Pierre-Paul Prud'hon* (French, 1758-1823)
Pierre-Paul Prud'hon* (French, 1758-1823)

Apotheosis of Jean Racine: Racine between an Allegory of his Genius and Melpomene, the Muse of Tragedy crowned by Immortality, surrounded by Greek busts in the background

Details
Pierre-Paul Prud'hon* (French, 1758-1823)
Apotheosis of Jean Racine: Racine between an Allegory of his Genius and Melpomene, the Muse of Tragedy crowned by Immortality, surrounded by Greek busts in the background
inscribed in a cartouche 'Son Génie et Melpomêne le mènent à l'Immortalité.' and in Greek letters 'MENANDROS', 'ARISTOPHANES', 'SOPHOKLES' 'EUREPID[ES]', and '[OEU]VRES [DE] RAC[INE]', and with inscription 'PRUDHON INV'
20ack chalk, watermark D&C BLAUW
12 3/8 x 8 3/8 in. (313 x 212 mm.)
Provenance
Pierre Didot.
N. Révil; Paris, 29-30 March 1842, lot 204 (127 francs).
Adolphe Dugléré; Paris, 1 February 1853, lot 65 (200 French Francs).
Marie-Joseph-François Mahérault; Paris, 27-9 May 1880, lot 245 (2,000 French Francs).
Auguste Jacobé de Naurois, to his son,
Albert Jacobé de Naurois, thence by descent.
Literature
T.-C. Brun-Neergaard, Sur la situation des beaux-arts en France, ou Lettres d'un danois à son ami, Paris, 1801, p. 136.
C. Clément, Prud'hon, sa vie, ses oeuvres et sa correspondance, Paris, 1872, p. 248.
E. de Goncourt, Catalogue raisonné de l'oeuvre peint, dessiné et gravé de P.-P. Prud'hon, Paris, 1876, pp. 245-6.
J. Guiffrey, L'oeuvre de Pierre-Paul Prud'hon, Archives de l'Art Français, 1924, no. 1063.
Exhibited
Paris, Ecole des Beaux-Arts, Exposition Prud'hon, 1874, no. 375.
Engraved
In reverse by Henri Marais (fig. 1) as frontispiece to the Oeuvres complètes de Jean Racine, Paris, 1801-1805.
In reverse by Jean-Marie Leroux, as frontispiece to the Oeuvres complètes de Jean Racine, Paris, 1816.
In reverse in a lithograph by Louis-Alexis-Léon de Pellicot, as frontispiece to the Oeuvres complètes de Jean Racine, Paris, 1820.

Lot Essay

This is the final drawing, engraved by Henri Marais, for the frontispiece of Pierre Didot's de luxe edition of Racine's plays (1801-05).
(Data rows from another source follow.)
Lemma frame_at_not_empty w sheet_id tab :
  df_empty (frame_at w sheet_id tab) = false →
  ∃ g data, sheets w !! (sheet_id, tab) = Some g ∧ get_all_records g = Some data ∧
            DataFrame_of data = frame_at w sheet_id tab.
Proof.
  unfold frame_at. destruct (sheets w !! (sheet_id, tab)) as [g|]; [|done].
  destruct (get_all_records g) as [data|] eqn:E; [|done]. intros _.
  exists g, data. repeat split; done.
Qed.

(** ** Joining the scores to Clean_Data *)

(** Of rows with distinct keys, at most one has a given text as its key. *)
Lemma filter_key_unique (on s : string) (rows : list Row) :
  NoDup ((λ r : Row, r !! on) <$> rows) →
  (length (List.filter (λ r : Row, key_eqb (Some (Text s)) (r !! on)) rows) ≤ 1)%nat.
Proof.
  induction rows as [|r rows IH]; [simpl; lia|].
  rewrite fmap_cons. intros [Hr Hnd]%NoDup_cons. cbn [List.filter].
  destruct (key_eqb (Some (Text s)) (r !! on)) eqn:E; [|by apply IH].
  apply key_eqb_text_l in E.
  assert (List.filter (λ r : Row, key_eqb (Some (Text s)) (r !! on)) rows = []) as ->.
  { apply List_filter_nil. intros r' Hr'.
    destruct (key_eqb (Some (Text s)) (r' !! on)) eqn:E'; [|done].
    apply key_eqb_text_l in E'. destruct Hr. rewrite E, <-E'.
    by apply (list_elem_of_fmap_2 (λ r : Row, r !! on)). }
  simpl. lia.
Qed.

Section Properties.
Variable fmt_float : pyfloat → string.
Variable now : string.

(** The row the merge makes of one row of Clean_Data. *)
Lemma merge_scores_rows (live_clean_df test_slim merged : DataFrame) :
  NoDup ((λ s : Row, s !! "Email Address") <$> records test_slim) →
  (∀ (s : Row) c, s ∈ records test_slim → c ≠ "Email Address" → c ≠ "Test Score" →
                  s !! c = None) →
  well_formed live_clean_df →
  merge_scores fmt_float live_clean_df test_slim = Some merged →
  columns merged ≠ [] ∧
  length (records merged) = length (records live_clean_df) ∧
  ∀ i (m : Row), records merged !! i = Some m →
    ∃ l : Row,
      records live_clean_df !! i = Some l
      ∧ m !! "Email Address" = Some (Text (email_norm fmt_float l))
      ∧ (∀ c, c ≠ "Email Address" → c ≠ "Test Score" → m !! c = l !! c)
      ∧ ((∃ s : Row, s ∈ records test_slim
                     ∧ s !! "Email Address" = Some (Text (email_norm fmt_float l))
                     ∧ to_numeric (m !! "Test Score") = to_numeric (s !! "Test Score")
                     ∧ notna (m !! "Test Score") = notna (s !! "Test Score"))
         ∨ ((∀ s : Row, s ∈ records test_slim →
                        s !! "Email Address" ≠ Some (Text (email_norm fmt_float l)))
            ∧ m !! "Test Score" = None)).
Proof.
  intros Hnd Hkeys Hwf. unfold merge_scores.
  set (live := if has_column "Test Score" live_clean_df
               then drop_columns ["Test Score"] live_clean_df else live_clean_df).
  destruct (assign_column "Email Address" (lower_strip fmt_float) live) as [live'|] eqn:E;
    [|done].
  simpl. intros [= <-]. pose proof E as Ecols.
  apply assign_column_records in E as [Hcols Hrec].
  assert (∃ h : Row → Row,
            records live = h <$> records live_clean_df
            ∧ (∀ (l : Row) c, c ≠ "Test Score" → h l !! c = l !! c)
            ∧ ∀ l : Row, l ∈ records live_clean_df → h l !! "Test Score" = None)
    as (h & Hlive & Hh & Hts).
  { unfold live. destruct (has_column "Test Score" live_clean_df) eqn:Ec.
    - eexists. split; [done|]. split.
      + intros l c Hc. simpl. by rewrite lookup_delete_ne.
      + intros l _. simpl. by rewrite lookup_delete_eq.
    - exists id. split; [by rewrite list_fmap_id|]. split; [done|].
      intros l Hl. simpl. destruct (l !! "Test Score") eqn:El; [|done].
      assert ("Test Score" ∈ columns live_clean_df) as Hin by (eapply Hwf; eauto).
      unfold has_column in Ec. by apply bool_decide_eq_false in Ec. }
  set (cast := if forallb (λ l, negb (bool_decide (matches_of "Email Address" test_slim l = [])))
                    (records live') then id else promote).
  set (g := λ l : Row,
         match matches_of "Email Address" test_slim l with
         | r :: _ => l ∪ (cast <$> delete "Email Address" r)
         | [] => l
         end).
  assert (records (merge_left "Email Address" live' test_slim) = g <$> records live')
    as Hmerged.
  { unfold merge_left. cbn [records]. fold cast. apply flat_map_singletons.
    intros l Hl. rewrite Hrec in Hl. apply list_elem_of_fmap in Hl as (l0 & -> & _).
    unfold g, matches_of. rewrite lookup_insert_eq. unfold lower_strip at 1 3.
    pose proof (filter_key_unique "Email Address"
                  (Str.lower (Str.strip (astype_str fmt_float (l0 !! "Email Address"))))
                  (records test_slim) Hnd) as Hle.
    destruct (List.filter _ (records test_slim)) as [|r [|r' rest]]; simpl in *;
      [done..|lia]. }
  split.
  { unfold merge_left. cbn [columns]. rewrite Hcols.
    unfold assign_column in Ecols. destruct (has_column _ live) eqn:Ec; [|done].
    unfold has_column in Ec. apply bool_decide_eq_true in Ec.
    destruct (columns live); [by apply elem_of_nil in Ec|done]. }
  rewrite Hmerged, Hrec, Hlive. split; [by rewrite !length_fmap|].
  intros i m. rewrite !list_lookup_fmap.
  destruct (records live_clean_df !! i) as [l|] eqn:El; [|done]. simpl. intros [= <-].
  exists l. split; [done|].
  assert (l ∈ records live_clean_df) as Hl by (by eapply list_elem_of_lookup_2).
  set (l' := <["Email Address" := lower_strip fmt_float (h l !! "Email Address")]> (h l)).
  assert (l' !! "Email Address" = Some (Text (email_norm fmt_float l))) as Hemail.
  { unfold l'. rewrite lookup_insert_eq, Hh by done. done. }
  assert (l' !! "Test Score" = None) as Hscore.
  { unfold l'. rewrite lookup_insert_ne by done. by apply Hts. }
  assert (∀ c, c ≠ "Email Address" → c ≠ "Test Score" → l' !! c = l !! c) as Hother.
  { intros c H1 H2. unfold l'. rewrite lookup_insert_ne by done. by apply Hh. }
  unfold g, matches_of. rewrite Hemail.
  destruct (List.filter _ (records test_slim)) as [|s rest] eqn:Ef.
  - split; [done|]. split; [done|]. right. split; [|done].
    intros s Hs Heq.
    assert (s ∈ List.filter (λ r : Row,
              key_eqb (Some (Text (email_norm fmt_float l))) (r !! "Email Address"))
              (records test_slim)) as Hin.
    { apply elem_of_List_filter. split; [done|]. by apply key_eqb_text_l. }
    rewrite Ef in Hin. by apply elem_of_nil in Hin.
  - assert (s ∈ records test_slim ∧
            s !! "Email Address" = Some (Text (email_norm fmt_float l))) as [Hs Hkey].
    { assert (s ∈ s :: rest) as Hin by set_solver. rewrite <-Ef in Hin.
      apply elem_of_List_filter in Hin as [? ?%key_eqb_text_l]. done. }
    split; [by apply lookup_union_Some_l|].
    assert (∀ c, l' !! c = None → c ≠ "Email Address" →
                 (l' ∪ (cast <$> delete "Email Address" s)) !! c = cast <$> s !! c)
      as Hright.
    { intros c Hc Hne. rewrite lookup_union_r by done.
      by rewrite lookup_fmap, lookup_delete_ne. }
    split.
    { intros c H1 H2. destruct (l' !! c) as [v|] eqn:Hv.
      - rewrite (lookup_union_Some_l _ _ _ _ Hv). by rewrite <-Hother.
      - rewrite Hright, (Hkeys s c), <-Hother by done. by rewrite Hv. }
    left. exists s. split; [done|]. split; [done|].
    rewrite Hright by done. destruct (s !! "Test Score") as [x|]; [|done].
    simpl. unfold cast. destruct (forallb _ _); [done|].
    split; [apply to_numeric_promote|apply notna_promote].
Qed.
The volumes were reprinted in 1816, 1820 and 1822, with two different sets of prints after the same compositions. A sketch for the present drawing, in the same medium but slightly smaller, was in Brun-Neergaard's collection in the early 19th Century, Guiffrey, op. cit., no. 1064.
Prud'hon's success at the Salon did not last long. Lacking sufficient private commissions, he worked extensively for publishers for a more secure source of income. Throughout his career, he illustrated more than eighty books. In preparation for the illustrations, Prud'hon usually executed two drawings, one sketched in black chalk and another, more finished, for the engraver. A pair of such drawings for Tasso's Aminta, published by Renouard in 1800, was sold in these Rooms, 12 January 1995, lot 14. The second drawing for the Aminta series is drawn entirely in wash with the point of the brush. This medium, however, proved to be so time-consuming, that in the following years Prud'hon refused to execute wash drawings for book illustrations and prepared the engravers drawings in black chalk, such as in the present sheet.
In the second half of the 19th Century, the drawing was owned by a distinguished collector of Jean Racine memorabilia and famous bibliophile, Auguste de Naurois (1803-1885). De Naurois was the grandson of Claude-Louis de Naurois (1741-1819), whose grandmother, Marie-Catherine Collin de Moramber, was the daughter of the playwright Jean Racine.
Claude-Louis Jacobé de Naurois began the family tradition of collecting documents relating to Jean Racine and his son, Louis Racine, who was also a playwright. The collection was continued by Claude-Louis' grandson Auguste de Naurois and his great-grandson Albert de Naurois.